--- START ---

Definition check_lane_evidence (r : LongMemProviderLaneEvidence) : result unit :=
  fields [(text_between 1 128 (lane r), "lane"); (text_between 1 128 (provider r), "provider");
          (text_between 1 128 (lane_profile_revision r), "profile_revision");
          (text_between 1 256 (model r), "model"); (usage_count (requests r), "requests");
          (usage_count (successes r), "successes");
          (usage_count (receipted_requests r), "receipted_requests");
          (usage_count (prompt_tokens r), "prompt_tokens");
          (usage_count (completion_tokens r), "completion_tokens");
          (usage_count (total_tokens r), "total_tokens");
          (usage_count (cost_usd_micros r), "cost_usd_micros");
          (String.eqb (receipt_set_sha256 r) "" || digest_text (receipt_set_sha256 r),
             "receipt_set_sha256")];;
  if requests r =? 0 then
    field (zero_accounting r) "zero provider lane must have exact zero accounting"
  else
    fields [(negb ((successes r =? 0) || (receipted_requests r =? 0)),
               "positive provider lane must have successful receipted requests");
            ((String.length (receipt_set_sha256 r) =? 64)%nat,
               "positive provider lane must have a receipt digest");
            (successes r <=? requests r, "successes cannot exceed requests");
            (receipted_requests r =? requests r, "every provider request must have a receipt");
            (total_tokens r =? prompt_tokens r + completion_tokens r,
               "total_tokens must equal prompt plus completion tokens")].
Definition lane_evidence_dump (r : LongMemProviderLaneEvidence) : Json :=
  JObj [("lane", JStr (lane r)); ("cost_source", JStr "provider_receipt_v1"); ("currency", JStr "USD");
        ("provider", JStr (provider r)); ("profile_revision", JStr (lane_profile_revision r));
        ("model", JStr (model r)); ("fallback_used", JBool false); ("requests", JInt (requests r));
        ("successes", JInt (successes r)); ("receipted_requests", JInt (receipted_requests r));
        ("prompt_tokens", JInt (prompt_tokens r)); ("completion_tokens", JInt (completion_tokens r));
        ("total_tokens", JInt (total_tokens r)); ("cost_usd_micros", JInt (cost_usd_micros r));
        ("receipt_set_sha256", JStr (receipt_set_sha256 r))].

Record LongMemScoreEvidence := {
  longmem_mean_micros : Z;
  longmem_stderr_micros : Z;
  case_count : Z;
  per_capability : list LongMemCapabilityScore
}.
Definition check_score_evidence (s : LongMemScoreEvidence) : result unit :=
  fields [(score_micros (longmem_mean_micros s), "longmem_mean_micros");
          (score_micros (longmem_stderr_micros s), "longmem_stderr_micros");
          (positive_usage_count (case_count s), "case_count")];;
  foldr (λ c rest, check_capability_score c;; rest) (Ok tt) (per_capability s).
Definition score_evidence_dump (s : LongMemScoreEvidence) : Json :=
  JObj [("longmem_mean_micros", JInt (longmem_mean_micros s));
        ("longmem_stderr_micros", JInt (longmem_stderr_micros s)); ("case_count", JInt (case_count s));
        ("per_capability", JList (map capability_score_dump (per_capability s)))].
(** [exact_zero_score] *)
Definition exact_zero_score (s : LongMemScoreEvidence) : bool :=
  (longmem_mean_micros s =? 0) && (longmem_stderr_micros s =? 0) &&
  forallb (λ c, (correct c =? 0) && (mean_micros c =? 0)) (per_capability s).

Record LongMemEvidence := {
  lm_artifact_sha256 : string;
  lm_bench_version : Z;
  lm_profile_checksum : string;
  case_set_digest : string;
  dataset_revision : string;
  lm_dataset_sha256 : string;
  score : LongMemScoreEvidence;
  provider_evidence : list LongMemProviderLaneEvidence
}.
(** [{row.lane: row for row in rows}] *)
Definition rows_by_lane (rows : list LongMemProviderLaneEvidence) : list (string * LongMemProviderLaneEvidence) :=
  dict_of (map (λ r, (lane r, r)) rows).
(** An unused reader beside one receipted judge request per case. *)
Definition unused_reader (s : LongMemScoreEvidence)
    (by_lane : list (string * LongMemProviderLaneEvidence)) : bool :=
  (length by_lane =? 2)%nat &&
  match dict_get "reader" by_lane, dict_get "judge" by_lane with
  | Some reader, Some judge =>
      (requests reader =? 0) && (requests judge =? case_count s) && (successes judge =? case_count s) &&
      (receipted_requests judge =? case_count s) && exact_zero_score s
  | _, _ => false
  end.
Definition check_zero_provider_form (e : LongMemEvidence) : result unit :=
  let rows := provider_evidence e in
  if existsb (λ r, requests r =? 0) rows then
    if forallb (λ r, requests r =? 0) rows then
      field (exact_zero_score (score e)) "zero-provider LongMem evidence requires an exact zero score"
    else
      field ((length rows =? 2)%nat && unused_reader (score e) (rows_by_lane rows))
        "mixed LongMem provider evidence requires an unused reader, one receipted judge request per case, and an exact zero score"
  else Ok tt.
Definition check_longmem_evidence (e : LongMemEvidence) : result unit :=
  fields [(digest_text (lm_artifact_sha256 e), "artifact_sha256");
          (supports_confirmation (lm_bench_version e), "bench_version");
          (digest_text (lm_profile_checksum e), "profile_checksum");
          (digest_text (case_set_digest e), "case_set_digest");
          (text_between 1 128 (dataset_revision e), "dataset_revision");
          (digest_text (lm_dataset_sha256 e), "dataset_sha256")];;
  check_score_evidence (score e);;
  foldr (λ r rest, check_lane_evidence r;; rest) (Ok tt) (provider_evidence e);;
  check_zero_provider_form e.
Definition longmem_evidence_dump (e : LongMemEvidence) : Json :=
  JObj [("schema_version", JInt 2); ("artifact_sha256", JStr (lm_artifact_sha256 e));
        ("bench_version", JInt (lm_bench_version e)); ("profile_checksum", JStr (lm_profile_checksum e));
        ("case_set_digest", JStr (case_set_digest e)); ("dataset_revision", JStr (dataset_revision e));
        ("dataset_sha256", JStr (lm_dataset_sha256 e)); ("score", score_evidence_dump (score e));
        ("provider_evidence", JList (map lane_evidence_dump (provider_evidence e)))].
Definition insert_bundle (id : Z) (b : Bundle) (db : Db) : result Db :=
  constraints (bundle_checks b);;
  constraints [(is_None (bundles db !! id), "confirmation_bundles_pkey");
    (negb (exists_row (λ _ o, same_lineage o b && (b_generation o =? b_generation b)) (bundles db)),
       "confirmation_bundles_identity_key");
    (negb (exists_row (λ _ o, same_key (b_authorization o) (b_authorization b)) (bundles db)),
       "confirmation_bundles_retest_auth_key");
    (negb (exists_row (λ _ o, same_key (b_source o) (b_source b)) (bundles db)),
       "confirmation_bundles_source_key")];;
  Ok (with_bundles (<[id := b]> (bundles db)) db).

(** [guard_confirmation_bundle_immutability]: the transitions it allows.  No
    operation changes a row's identity columns or its completion columns once
    set, so the two row comparisons of the trigger always pass. *)
Definition transition_allowed (old new : ConfirmationState) : bool :=
  bool_decide (old = new) ||
  match old with
  | PENDING => bool_decide (new ∈ [BLOCKED_BUDGET; LEASED; SUPERSEDED])
  | BLOCKED_BUDGET => bool_decide (new ∈ [PENDING; LEASED; SUPERSEDED])
  | FAILED => bool_decide (new ∈ [BLOCKED_BUDGET; LEASED; SUPERSEDED])
  | LEASED => bool_decide (new ∈ [FAILED; COMPLETED])
  | COMPLETED => bool_decide (new = SUPERSEDED)
  | _ => false
  end.

Definition count_dimensions (bundle : Z) (db : Db) : nat :=
  length (filter (λ kv, kv.1.1 = bundle) (map_to_list (dimension_rows db))).

(** The part of the trigger that guards the step to completion. *)
Definition completion_guard (id : Z) (c : Completion) (db : Db) : result unit :=
  constraint (match tickets db !! co_ticket c with
              | Some t => (t_bundle t =? id) && bool_decide (t_status t = issued) && (co_at c <? t_deadline t)
              | None => false
              end) "confirmation_bundles_immutability_guard";;
  constraint ((count_dimensions id db =? 3)%nat &&
              match dimension_rows db !! (id, "longmemeval") with
              | Some r => bool_decide (dr_status r = dim_completed)
              | None => false
              end) "confirmation_bundles_immutability_guard";;
  constraint (negb (co_qualified c && exists_row (λ k r, (k.1 =? id) &&
                      negb (bool_decide (dr_status r = dim_completed))) (dimension_rows db)))
    "confirmation_bundles_immutability_guard".

Definition update_bundle (id : Z) (old new : Bundle) (db : Db) : result Db :=
  constraint (transition_allowed (b_state old) (b_state new)) "confirmation_bundles_immutability_guard";;
  (if bool_decide (b_state new = COMPLETED) && negb (bool_decide (b_state old = COMPLETED)) then
     match b_completion new with Some c => completion_guard id c db | None => Ok tt end
   else Ok tt);;
  constraints (bundle_checks new);;
  Ok (with_bundles (<[id := new]> (bundles db)) db).

(** ** confirmation_bundle_subjects *)

Definition base_proof (s : Subject) : string * string * Z * Z * Z * Z :=
  (s_artifact s, s_base_sha256 s, s_quality s, s_stderr s, s_model s, s_tool s).

Definition binary (z : Z) : bool := (z =? 0) || (z =? 10000).
Definition full_projection_check (p : SubjectProjection) : bool :=
  match full_quality_micros p, full_stderr_micros p, proj_semantic_factor_bps p,
        proj_applied_factor_bps p, full_effective_micros p with
  | None, None, None, None, None => true
  | Some q, Some e, Some s, Some a, Some x =>
      in_range q 0 1000000 && in_range e 0 1000000 && binary s && binary a && in_range x 0 1000000
  | _, _, _, _, _ => false
  end.
Definition status_bundle_check (s : Subject) : bool :=
  match result_status (s_result s) with
  | base_only => is_None (s_bundle s) && is_None (full_quality_micros (s_result s))
  | provisional => negb (is_None (s_bundle s))
  | full_confirmed => negb (is_None (s_bundle s)) && negb (is_None (full_quality_micros (s_result s)))
  end.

--- END ---

• **Task to carry out**: Please transcribe only the lines in the records above running from the line that has "field ((length rows" through the line that has "(text_between 1 128 (dataset_revision", both included, exactly as they appear.

• **Task solution**:
      field ((length rows =? 2)%nat && unused_reader (score e) (rows_by_lane rows))
        "mixed LongMem provider evidence requires an unused reader, one receipted judge request per case, and an exact zero score"
  else Ok tt.
Definition check_longmem_evidence (e : LongMemEvidence) : result unit :=
  fields [(digest_text (lm_artifact_sha256 e), "artifact_sha256");
          (supports_confirmation (lm_bench_version e), "bench_version");
          (digest_text (lm_profile_checksum e), "profile_checksum");
          (digest_text (case_set_digest e), "case_set_digest");
          (text_between 1 128 (dataset_revision e), "dataset_revision");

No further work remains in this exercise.